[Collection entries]
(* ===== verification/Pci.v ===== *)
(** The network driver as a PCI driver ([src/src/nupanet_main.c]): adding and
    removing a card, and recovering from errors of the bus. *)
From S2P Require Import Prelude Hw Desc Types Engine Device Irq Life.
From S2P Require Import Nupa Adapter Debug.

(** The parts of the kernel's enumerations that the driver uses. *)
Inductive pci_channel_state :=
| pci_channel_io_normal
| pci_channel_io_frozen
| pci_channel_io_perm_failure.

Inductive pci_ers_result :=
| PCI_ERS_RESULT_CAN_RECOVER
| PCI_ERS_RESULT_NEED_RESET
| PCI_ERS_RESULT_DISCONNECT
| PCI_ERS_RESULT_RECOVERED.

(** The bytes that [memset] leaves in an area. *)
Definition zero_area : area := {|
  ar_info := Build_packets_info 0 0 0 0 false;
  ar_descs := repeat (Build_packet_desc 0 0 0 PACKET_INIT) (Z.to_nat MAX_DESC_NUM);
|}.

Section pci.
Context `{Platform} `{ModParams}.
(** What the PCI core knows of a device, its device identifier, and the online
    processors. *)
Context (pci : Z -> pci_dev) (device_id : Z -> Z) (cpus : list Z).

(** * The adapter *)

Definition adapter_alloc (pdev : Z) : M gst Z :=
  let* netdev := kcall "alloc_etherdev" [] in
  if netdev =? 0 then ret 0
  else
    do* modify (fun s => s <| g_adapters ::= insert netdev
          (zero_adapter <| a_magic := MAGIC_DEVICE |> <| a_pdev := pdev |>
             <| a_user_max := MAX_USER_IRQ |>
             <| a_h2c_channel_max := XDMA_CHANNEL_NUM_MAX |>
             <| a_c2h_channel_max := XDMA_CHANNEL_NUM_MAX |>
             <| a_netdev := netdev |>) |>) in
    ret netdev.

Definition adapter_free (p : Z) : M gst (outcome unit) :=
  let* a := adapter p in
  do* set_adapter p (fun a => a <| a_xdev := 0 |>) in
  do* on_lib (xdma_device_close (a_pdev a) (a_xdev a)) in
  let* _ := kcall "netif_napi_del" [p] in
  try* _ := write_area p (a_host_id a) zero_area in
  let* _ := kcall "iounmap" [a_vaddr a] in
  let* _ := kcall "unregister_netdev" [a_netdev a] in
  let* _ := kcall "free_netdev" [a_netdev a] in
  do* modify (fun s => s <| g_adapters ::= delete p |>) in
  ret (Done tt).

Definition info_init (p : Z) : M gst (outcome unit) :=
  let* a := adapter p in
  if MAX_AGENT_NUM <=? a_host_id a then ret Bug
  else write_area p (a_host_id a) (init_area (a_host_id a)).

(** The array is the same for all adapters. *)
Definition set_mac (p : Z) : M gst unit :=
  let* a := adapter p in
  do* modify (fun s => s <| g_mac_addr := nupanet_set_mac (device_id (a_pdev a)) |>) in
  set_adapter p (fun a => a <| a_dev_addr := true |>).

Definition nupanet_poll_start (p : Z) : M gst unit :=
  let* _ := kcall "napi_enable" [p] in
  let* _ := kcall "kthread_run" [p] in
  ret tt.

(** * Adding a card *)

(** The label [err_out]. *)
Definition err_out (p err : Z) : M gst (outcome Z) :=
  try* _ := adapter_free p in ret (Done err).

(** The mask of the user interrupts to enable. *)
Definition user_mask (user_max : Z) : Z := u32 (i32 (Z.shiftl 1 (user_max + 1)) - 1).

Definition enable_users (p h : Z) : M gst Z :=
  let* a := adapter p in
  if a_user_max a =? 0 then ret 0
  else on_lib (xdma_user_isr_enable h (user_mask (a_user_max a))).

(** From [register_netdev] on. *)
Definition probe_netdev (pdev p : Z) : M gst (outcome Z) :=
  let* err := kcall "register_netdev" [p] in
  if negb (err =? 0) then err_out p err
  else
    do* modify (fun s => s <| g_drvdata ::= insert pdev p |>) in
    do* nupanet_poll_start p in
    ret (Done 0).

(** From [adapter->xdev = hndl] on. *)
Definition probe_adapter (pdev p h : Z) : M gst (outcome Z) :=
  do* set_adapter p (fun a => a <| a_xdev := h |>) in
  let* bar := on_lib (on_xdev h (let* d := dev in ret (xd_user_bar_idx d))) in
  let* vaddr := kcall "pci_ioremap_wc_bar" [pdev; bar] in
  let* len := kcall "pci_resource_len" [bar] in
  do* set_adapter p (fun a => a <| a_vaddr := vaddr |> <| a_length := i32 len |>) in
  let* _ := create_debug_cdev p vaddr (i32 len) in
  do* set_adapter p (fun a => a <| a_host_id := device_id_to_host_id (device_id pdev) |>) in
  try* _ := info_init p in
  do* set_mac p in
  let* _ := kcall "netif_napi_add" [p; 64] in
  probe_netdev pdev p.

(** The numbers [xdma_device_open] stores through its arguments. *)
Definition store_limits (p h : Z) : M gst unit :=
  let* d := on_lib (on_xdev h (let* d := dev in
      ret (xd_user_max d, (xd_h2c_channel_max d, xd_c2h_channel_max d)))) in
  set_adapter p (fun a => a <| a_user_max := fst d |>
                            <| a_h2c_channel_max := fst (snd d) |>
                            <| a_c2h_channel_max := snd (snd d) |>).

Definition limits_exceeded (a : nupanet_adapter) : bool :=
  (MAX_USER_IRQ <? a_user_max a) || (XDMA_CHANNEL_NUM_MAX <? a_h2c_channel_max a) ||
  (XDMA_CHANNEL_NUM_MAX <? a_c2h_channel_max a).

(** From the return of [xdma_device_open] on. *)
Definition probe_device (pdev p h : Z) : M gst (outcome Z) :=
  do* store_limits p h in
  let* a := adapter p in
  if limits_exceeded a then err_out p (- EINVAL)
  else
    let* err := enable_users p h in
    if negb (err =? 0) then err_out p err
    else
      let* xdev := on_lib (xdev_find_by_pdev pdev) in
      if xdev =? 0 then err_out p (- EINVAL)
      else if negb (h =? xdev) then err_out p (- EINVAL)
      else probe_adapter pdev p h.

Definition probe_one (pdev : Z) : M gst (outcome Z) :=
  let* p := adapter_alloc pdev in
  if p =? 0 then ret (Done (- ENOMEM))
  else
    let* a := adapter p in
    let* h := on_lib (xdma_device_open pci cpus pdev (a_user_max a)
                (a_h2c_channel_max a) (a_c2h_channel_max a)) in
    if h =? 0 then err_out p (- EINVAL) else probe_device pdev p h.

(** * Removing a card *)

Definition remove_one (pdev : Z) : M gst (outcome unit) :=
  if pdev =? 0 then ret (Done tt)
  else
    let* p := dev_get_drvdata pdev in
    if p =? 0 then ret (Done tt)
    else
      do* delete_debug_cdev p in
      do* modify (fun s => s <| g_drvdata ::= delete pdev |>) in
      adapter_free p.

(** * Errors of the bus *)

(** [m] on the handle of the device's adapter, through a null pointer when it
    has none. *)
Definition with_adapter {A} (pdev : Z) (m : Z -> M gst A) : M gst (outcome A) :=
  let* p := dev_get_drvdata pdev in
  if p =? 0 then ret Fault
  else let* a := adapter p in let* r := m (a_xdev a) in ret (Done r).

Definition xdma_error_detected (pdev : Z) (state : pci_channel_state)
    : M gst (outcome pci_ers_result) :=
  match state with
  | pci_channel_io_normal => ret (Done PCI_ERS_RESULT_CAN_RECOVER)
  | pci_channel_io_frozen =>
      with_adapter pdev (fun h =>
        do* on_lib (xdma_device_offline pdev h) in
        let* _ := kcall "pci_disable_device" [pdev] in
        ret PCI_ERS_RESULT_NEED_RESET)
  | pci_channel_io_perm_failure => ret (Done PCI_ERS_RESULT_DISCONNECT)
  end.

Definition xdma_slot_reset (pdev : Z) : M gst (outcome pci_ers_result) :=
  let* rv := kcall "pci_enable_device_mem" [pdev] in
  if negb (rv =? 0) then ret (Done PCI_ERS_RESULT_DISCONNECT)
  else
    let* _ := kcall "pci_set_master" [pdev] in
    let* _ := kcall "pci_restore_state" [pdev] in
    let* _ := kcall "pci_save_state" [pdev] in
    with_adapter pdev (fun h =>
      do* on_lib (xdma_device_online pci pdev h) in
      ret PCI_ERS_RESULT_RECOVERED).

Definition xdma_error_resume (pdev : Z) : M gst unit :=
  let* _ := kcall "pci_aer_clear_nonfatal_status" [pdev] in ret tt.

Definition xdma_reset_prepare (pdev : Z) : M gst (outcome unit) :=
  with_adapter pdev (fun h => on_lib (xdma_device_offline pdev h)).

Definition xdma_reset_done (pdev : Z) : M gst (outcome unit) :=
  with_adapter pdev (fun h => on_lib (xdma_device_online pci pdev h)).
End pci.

...

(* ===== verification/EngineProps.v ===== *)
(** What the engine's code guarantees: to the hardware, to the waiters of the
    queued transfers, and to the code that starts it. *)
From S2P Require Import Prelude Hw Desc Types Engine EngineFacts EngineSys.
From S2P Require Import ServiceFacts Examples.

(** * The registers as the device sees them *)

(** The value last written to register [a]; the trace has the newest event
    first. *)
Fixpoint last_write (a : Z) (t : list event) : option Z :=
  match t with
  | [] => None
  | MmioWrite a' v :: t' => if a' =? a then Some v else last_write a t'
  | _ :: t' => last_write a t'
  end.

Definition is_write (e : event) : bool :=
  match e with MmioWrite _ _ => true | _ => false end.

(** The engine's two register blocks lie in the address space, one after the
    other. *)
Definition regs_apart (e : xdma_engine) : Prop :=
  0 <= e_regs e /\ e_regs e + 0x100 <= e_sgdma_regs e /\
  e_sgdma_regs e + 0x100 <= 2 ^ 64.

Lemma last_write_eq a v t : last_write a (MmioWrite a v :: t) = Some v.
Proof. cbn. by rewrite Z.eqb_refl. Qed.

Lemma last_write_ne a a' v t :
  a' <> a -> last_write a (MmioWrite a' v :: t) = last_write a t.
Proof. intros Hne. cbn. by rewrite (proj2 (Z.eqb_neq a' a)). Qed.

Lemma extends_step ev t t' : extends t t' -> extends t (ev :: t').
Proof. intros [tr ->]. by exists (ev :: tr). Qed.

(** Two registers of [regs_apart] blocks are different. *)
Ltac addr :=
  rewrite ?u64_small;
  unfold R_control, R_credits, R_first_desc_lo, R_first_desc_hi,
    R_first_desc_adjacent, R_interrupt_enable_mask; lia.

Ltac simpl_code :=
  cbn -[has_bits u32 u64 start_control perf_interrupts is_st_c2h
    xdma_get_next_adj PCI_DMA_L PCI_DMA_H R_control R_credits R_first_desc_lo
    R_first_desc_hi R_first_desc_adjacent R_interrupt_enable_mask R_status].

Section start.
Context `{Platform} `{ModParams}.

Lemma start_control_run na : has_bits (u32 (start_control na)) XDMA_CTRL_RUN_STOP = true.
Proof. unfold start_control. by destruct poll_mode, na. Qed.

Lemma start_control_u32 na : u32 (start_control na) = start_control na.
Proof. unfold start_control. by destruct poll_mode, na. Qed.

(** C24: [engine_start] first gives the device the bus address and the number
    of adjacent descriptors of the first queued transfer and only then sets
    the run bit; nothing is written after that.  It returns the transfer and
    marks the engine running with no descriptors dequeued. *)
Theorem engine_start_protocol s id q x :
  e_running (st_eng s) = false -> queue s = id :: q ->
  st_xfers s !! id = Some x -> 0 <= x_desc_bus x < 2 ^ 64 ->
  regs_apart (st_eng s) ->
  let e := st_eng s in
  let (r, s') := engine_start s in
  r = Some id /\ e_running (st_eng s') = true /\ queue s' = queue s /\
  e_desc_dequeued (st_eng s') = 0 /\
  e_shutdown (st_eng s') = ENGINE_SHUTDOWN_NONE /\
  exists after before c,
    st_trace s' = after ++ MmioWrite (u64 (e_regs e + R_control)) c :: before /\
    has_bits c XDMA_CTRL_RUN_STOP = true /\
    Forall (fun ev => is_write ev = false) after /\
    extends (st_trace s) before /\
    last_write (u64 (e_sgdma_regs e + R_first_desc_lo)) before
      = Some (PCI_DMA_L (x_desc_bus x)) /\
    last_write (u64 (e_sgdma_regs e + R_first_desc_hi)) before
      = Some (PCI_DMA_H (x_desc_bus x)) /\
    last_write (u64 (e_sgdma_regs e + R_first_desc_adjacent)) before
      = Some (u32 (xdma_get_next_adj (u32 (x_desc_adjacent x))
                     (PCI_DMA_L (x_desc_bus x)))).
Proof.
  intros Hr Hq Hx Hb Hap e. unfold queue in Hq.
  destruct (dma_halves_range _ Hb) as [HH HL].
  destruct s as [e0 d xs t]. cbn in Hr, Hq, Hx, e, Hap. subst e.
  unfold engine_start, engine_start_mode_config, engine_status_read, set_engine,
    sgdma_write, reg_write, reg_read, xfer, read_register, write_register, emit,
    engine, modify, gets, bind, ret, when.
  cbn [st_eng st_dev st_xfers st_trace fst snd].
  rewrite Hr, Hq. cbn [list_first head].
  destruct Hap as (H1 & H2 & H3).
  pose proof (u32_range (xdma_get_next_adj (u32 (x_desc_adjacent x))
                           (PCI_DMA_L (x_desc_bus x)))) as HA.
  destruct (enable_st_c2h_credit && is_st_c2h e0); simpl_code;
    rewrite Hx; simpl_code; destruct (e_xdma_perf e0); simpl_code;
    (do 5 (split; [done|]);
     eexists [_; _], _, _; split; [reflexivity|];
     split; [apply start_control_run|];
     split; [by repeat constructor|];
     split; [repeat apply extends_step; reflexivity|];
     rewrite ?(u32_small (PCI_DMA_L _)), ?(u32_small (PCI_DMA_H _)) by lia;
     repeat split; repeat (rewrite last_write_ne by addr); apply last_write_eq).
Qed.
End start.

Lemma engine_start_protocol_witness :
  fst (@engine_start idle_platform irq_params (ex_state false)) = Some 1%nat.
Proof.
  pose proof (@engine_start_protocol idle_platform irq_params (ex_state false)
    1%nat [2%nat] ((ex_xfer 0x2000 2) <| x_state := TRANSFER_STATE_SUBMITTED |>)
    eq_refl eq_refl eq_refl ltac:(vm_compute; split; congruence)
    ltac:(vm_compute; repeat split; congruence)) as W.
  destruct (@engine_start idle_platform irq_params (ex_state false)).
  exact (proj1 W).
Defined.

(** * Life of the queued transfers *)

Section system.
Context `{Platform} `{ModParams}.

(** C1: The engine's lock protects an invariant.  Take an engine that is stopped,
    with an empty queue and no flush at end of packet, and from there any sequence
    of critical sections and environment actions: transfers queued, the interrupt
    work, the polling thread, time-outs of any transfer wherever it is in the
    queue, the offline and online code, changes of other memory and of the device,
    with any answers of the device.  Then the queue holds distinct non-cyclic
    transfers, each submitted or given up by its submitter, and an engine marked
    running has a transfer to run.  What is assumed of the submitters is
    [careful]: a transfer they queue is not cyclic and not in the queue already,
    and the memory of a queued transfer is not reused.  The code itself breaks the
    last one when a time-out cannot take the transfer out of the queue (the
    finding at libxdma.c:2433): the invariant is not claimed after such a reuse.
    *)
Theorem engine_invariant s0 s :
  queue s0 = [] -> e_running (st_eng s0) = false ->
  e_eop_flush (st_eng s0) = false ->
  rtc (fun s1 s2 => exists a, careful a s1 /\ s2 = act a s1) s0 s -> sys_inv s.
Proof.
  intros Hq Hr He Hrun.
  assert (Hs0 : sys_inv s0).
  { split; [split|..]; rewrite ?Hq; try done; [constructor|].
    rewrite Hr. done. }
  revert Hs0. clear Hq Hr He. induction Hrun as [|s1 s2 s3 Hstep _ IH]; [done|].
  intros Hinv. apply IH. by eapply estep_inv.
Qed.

→ What needs to be done
Please give an exact copy of the lines above, beginning with the line containing "with an empty" and running through the line containing "queue s0 = []", and of no other lines.

→ Solution
    with an empty queue and no flush at end of packet, and from there any sequence
    of critical sections and environment actions: transfers queued, the interrupt
    work, the polling thread, time-outs of any transfer wherever it is in the
    queue, the offline and online code, changes of other memory and of the device,
    with any answers of the device.  Then the queue holds distinct non-cyclic
    transfers, each submitted or given up by its submitter, and an engine marked
    running has a transfer to run.  What is assumed of the submitters is
    [careful]: a transfer they queue is not cyclic and not in the queue already,
    and the memory of a queued transfer is not reused.  The code itself breaks the
    last one when a time-out cannot take the transfer out of the queue (the
    finding at libxdma.c:2433): the invariant is not claimed after such a reuse.
    *)
Theorem engine_invariant s0 s :
  queue s0 = [] -> e_running (st_eng s0) = false ->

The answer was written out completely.